Dr. Clayton: The bottom line is that pandemics and disasters affect men and women differently. For example, what we are seeing with the COVID-19 pandemic is unique in that women were more likely to lose their jobs because of the closure of so many service jobs populated by women and, because of their gendered caregiving roles and the fact that schools have been closed, women have taken on disproportionate responsibilities for caregiving and homeschooling. With a higher percentage of women out of paid labor positions, and the economic consequences of this situation, it is unclear how this will affect women and their mental health. Research can and should address these matters. This also is a moment in time when we can create a new way for the workforce to serve women, including women in science. The workforce of tomorrow could be better than the workforce of today if we finally take steps to make systemwide change that more fully accommodates the lives of women and men.
Dr. Mazure: Over the years that you have been focusing on the health of women, have you seen change in the research landscape as it relates to studying women and sex-and-gender differences?
Dr. Mazure: From your perspective, what are the challenges in focusing on the health needs of women of color?

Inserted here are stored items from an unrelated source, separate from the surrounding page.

(* ===== verification/SyscallProof.v ===== *)
(** * read and write from the system call to the host

    A [read] or [write] of a user program goes through [access_ok], a kernel buffer
    from [kmalloc], [memcpy], a hypercall with its own request buffer, and the
    handler of the hypervisor.  Put together, the system's write receives exactly
    the bytes of the user's buffer, the user's buffer receives exactly the bytes of
    the system's read, no other byte outside the free heap changes and no kernel
    memory is leaked.  The allocator enters by its interface only. *)

From S2P Require Import Prelude Memory Arch KString Kmalloc KmallocSpec KmallocProof KmallocRefine.
From S2P Require Import KmallocSafety KmallocIface Translate TranslateProof PageTables Hypercall Hypervisor.
From S2P Require Import HypercallProof HypervisorProof Kernel KernelProof.

#[export] Instance unused_proper hp : Proper ((≡ₚ) ==> (=) ==> iff) (unused hp).
Proof.
  intros l l' Hl x ? <-. unfold unused. apply and_iff_compat_l.
  split; intros H p len Hin; apply H; [by rewrite Hl|by rewrite <- Hl].
Qed.

Lemma unused_cons hp p len l x :
  unused hp ((p, len) :: l) x <-> unused hp l x /\ ~ block_bytes p len x.
Proof.
  unfold unused. split.
  - intros [H1 H2]. split; [split; [done|]|].
    + intros q n Hq. apply H2. by right.
    + apply H2. left.
  - intros [[H1 H2] H3]. split; [done|]. intros q n [[= -> ->]|Hq]%elem_of_cons; auto.
Qed.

Dr. Clayton: Women of color are not a monolith but rather a multidimensional group of people who have different health concerns and, indeed, different outcomes. Challenges in serving these women include structural barriers, including bias, lack of recognition of the unique needs of this diverse group, and their low rates of inclusion in biomedical research. Consequently, worse health is the outcome. For example, incidence and mortality of the most aggressive subtypes of breast cancer are significantly higher among Black women compared with all other racial/ethnic groups. Similarly, in a recent commentary, my colleagues and I discussed maternal morbidity and mortality and COVID-19 in terms of their disproportionate effects on women of color.

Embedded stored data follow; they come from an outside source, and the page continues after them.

(* ===== verification/FileMap.v ===== *)
(** * Mapping a file

    [sys_mmap] of a file takes a block, enters it into the page tables, has the hypervisor
    read the file into it and corrects the permissions.  The hypercalls take kernel memory
    of their own; what they leave alone is enough for the tables and for everything that
    was mapped before. *)

From S2P Require Import Prelude Memory Arch KString Kmalloc KmallocSpec KmallocProof KmallocRefine.
From S2P Require Import KmallocSafety KmallocIface Translate TranslateProof PageTables AddressSpace Hypercall Hypervisor.
From S2P Require Import HypercallProof HypervisorProof Kernel KernelProof Boundary SyscallProof MmapProof.

(** ** Bytes in use *)

(** The live chunks as blocks of the largest size that fits. *)
Definition full_blocks (a : aheap) : list (Z * Z) := map (fun d => (d.1 + OFF_NEXT, d.2 - OFF_NEXT)) (a_live a).

Lemma chunk_full d : 0x70 <= d.2 < 2 ^ 32 -> d.2 mod 0x80 = 0 -> chunk_of (d.1 + OFF_NEXT, d.2 - OFF_NEXT) = d.
Proof.
  intros Hd Hm. destruct d as [c s]. unfold chunk_of, chunk_size, OFF_NEXT in *. cbn [fst snd] in *.
  f_equal; [lia|]. rewrite u64_small by lia. destruct (alignup_to_80 (s - 16 + 16)) as [H1 H2]; [lia|].
  pose proof (Z.div_mod s 0x80). pose proof (Z.div_mod (alignup_to (s - 16 + 16) 0x80) 0x80). lia.
Qed.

These examples highlight the need for more research that seeks to tackle intransigent health disparities experienced by some populations in the United States. To address this, the ORWH leads the U3 program to focus on addressing research gaps among groups of women that are understudied, underrepresented, and underreported in biomedical research. If we don’t study the problems, we can’t find solutions. Also, NIH recently established the UNITE initiative to become part of the solution by addressing structural racism and promoting equitable representation and inclusion at NIH and throughout the larger biomedical research enterprise.
Dr. Mazure: How does a center like Women’s Health Research at Yale advance the goals of the ORWH?
Dr. Clayton: Centers, in general, are a great way to focus attention on important questions. Women’s Health Research at Yale specifically addresses the concerns of women in ways that can accelerate research and foster training and mentorship on the health of women. By intentionally funding and supporting sex-and-gender-related differences research and studies that focus on important issues that affect women — ranging from heart disease to mental health — Women’s Health Research at Yale is filling the gaps in our knowledge so women can receive the best health care possible. It is a pleasure to see this center expanding, both in terms of its research and education, but also in building and maintaining close relationships with the community and its newest focus on health policy.